_Description of the task_
Pick out the lines below that include the string "them".

(Stored items)
+++

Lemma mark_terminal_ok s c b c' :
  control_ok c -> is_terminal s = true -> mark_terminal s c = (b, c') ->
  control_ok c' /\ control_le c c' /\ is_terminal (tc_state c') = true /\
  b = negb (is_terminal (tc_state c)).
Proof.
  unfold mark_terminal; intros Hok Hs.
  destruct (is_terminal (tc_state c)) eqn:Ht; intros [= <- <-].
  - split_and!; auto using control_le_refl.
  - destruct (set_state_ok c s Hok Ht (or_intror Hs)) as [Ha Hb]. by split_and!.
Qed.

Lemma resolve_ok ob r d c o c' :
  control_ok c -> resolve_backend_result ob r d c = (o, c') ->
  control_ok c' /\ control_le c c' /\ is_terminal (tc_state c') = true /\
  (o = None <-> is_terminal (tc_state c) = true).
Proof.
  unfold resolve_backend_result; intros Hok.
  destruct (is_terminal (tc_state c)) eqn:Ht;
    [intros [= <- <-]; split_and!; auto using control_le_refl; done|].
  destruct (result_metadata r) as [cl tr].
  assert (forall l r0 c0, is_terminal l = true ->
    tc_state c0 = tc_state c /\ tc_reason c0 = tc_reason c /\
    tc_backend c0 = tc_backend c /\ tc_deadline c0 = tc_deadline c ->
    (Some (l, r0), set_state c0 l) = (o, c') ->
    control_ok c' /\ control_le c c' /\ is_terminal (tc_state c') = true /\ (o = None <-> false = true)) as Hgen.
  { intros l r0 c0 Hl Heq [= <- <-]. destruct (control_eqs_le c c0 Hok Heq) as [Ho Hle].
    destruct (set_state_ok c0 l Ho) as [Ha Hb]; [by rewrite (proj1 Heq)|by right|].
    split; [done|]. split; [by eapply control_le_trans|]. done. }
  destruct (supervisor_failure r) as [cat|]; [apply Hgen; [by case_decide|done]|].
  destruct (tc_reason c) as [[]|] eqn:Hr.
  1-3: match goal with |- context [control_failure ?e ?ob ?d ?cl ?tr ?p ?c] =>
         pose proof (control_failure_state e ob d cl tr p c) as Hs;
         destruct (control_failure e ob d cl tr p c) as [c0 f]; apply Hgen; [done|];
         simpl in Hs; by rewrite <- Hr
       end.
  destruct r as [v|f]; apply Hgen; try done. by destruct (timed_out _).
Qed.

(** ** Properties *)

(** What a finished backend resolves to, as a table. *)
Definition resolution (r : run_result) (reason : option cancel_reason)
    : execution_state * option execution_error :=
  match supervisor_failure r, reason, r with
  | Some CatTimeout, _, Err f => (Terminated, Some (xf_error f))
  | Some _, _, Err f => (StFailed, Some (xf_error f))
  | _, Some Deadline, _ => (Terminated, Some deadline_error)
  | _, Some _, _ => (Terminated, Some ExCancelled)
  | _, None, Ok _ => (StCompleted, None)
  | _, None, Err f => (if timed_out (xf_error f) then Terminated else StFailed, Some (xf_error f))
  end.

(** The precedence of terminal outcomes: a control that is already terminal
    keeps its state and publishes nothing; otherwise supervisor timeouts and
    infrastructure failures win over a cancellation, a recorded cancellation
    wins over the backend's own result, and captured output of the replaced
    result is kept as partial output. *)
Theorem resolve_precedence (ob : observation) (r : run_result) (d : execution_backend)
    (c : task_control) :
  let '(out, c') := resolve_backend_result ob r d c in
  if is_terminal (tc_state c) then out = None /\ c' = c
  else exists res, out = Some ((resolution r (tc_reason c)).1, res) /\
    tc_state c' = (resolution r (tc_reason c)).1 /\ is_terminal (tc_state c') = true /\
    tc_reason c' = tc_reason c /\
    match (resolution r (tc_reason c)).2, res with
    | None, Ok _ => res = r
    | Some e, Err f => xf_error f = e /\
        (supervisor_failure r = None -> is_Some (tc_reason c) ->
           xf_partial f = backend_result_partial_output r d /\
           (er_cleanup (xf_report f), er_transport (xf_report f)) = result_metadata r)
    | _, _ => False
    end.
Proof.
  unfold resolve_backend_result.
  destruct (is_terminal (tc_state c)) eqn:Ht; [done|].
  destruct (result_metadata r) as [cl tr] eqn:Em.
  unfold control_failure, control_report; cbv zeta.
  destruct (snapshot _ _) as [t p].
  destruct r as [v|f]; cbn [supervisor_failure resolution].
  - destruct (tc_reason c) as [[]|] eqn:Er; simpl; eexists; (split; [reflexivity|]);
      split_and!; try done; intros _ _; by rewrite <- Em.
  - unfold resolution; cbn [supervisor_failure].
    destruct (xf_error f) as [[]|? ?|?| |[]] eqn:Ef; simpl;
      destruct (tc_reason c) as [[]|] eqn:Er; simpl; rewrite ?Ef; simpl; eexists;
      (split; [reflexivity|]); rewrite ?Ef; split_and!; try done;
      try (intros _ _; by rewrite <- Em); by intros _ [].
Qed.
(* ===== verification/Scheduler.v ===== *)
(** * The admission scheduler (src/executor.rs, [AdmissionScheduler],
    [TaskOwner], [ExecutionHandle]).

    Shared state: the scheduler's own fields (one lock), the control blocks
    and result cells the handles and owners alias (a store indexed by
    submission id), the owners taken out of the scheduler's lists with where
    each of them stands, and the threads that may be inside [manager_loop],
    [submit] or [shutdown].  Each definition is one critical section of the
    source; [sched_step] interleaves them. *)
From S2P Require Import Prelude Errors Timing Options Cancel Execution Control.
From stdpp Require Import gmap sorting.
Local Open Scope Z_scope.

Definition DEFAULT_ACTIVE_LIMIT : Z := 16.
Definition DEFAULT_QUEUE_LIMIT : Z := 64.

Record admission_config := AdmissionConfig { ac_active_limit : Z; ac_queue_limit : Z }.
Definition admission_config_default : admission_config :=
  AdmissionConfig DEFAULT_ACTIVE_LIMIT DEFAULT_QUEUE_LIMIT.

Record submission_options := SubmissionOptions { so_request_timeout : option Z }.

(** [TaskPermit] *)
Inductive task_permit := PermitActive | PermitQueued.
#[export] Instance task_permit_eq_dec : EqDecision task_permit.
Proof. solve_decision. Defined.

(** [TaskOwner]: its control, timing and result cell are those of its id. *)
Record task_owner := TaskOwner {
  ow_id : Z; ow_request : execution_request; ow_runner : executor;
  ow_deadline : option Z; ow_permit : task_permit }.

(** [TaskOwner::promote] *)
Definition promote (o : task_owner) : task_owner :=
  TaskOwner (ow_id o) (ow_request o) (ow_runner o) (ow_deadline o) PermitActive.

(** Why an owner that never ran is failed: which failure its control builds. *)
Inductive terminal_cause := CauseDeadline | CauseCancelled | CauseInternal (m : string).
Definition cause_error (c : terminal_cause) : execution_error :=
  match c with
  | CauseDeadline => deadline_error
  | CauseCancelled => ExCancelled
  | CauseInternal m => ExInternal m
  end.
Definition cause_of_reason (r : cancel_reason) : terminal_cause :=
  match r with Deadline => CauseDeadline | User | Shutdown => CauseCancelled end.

+++

_Exercise solution_
    each of them stands, and the threads that may be inside [manager_loop],
    source; [sched_step] interleaves them. *)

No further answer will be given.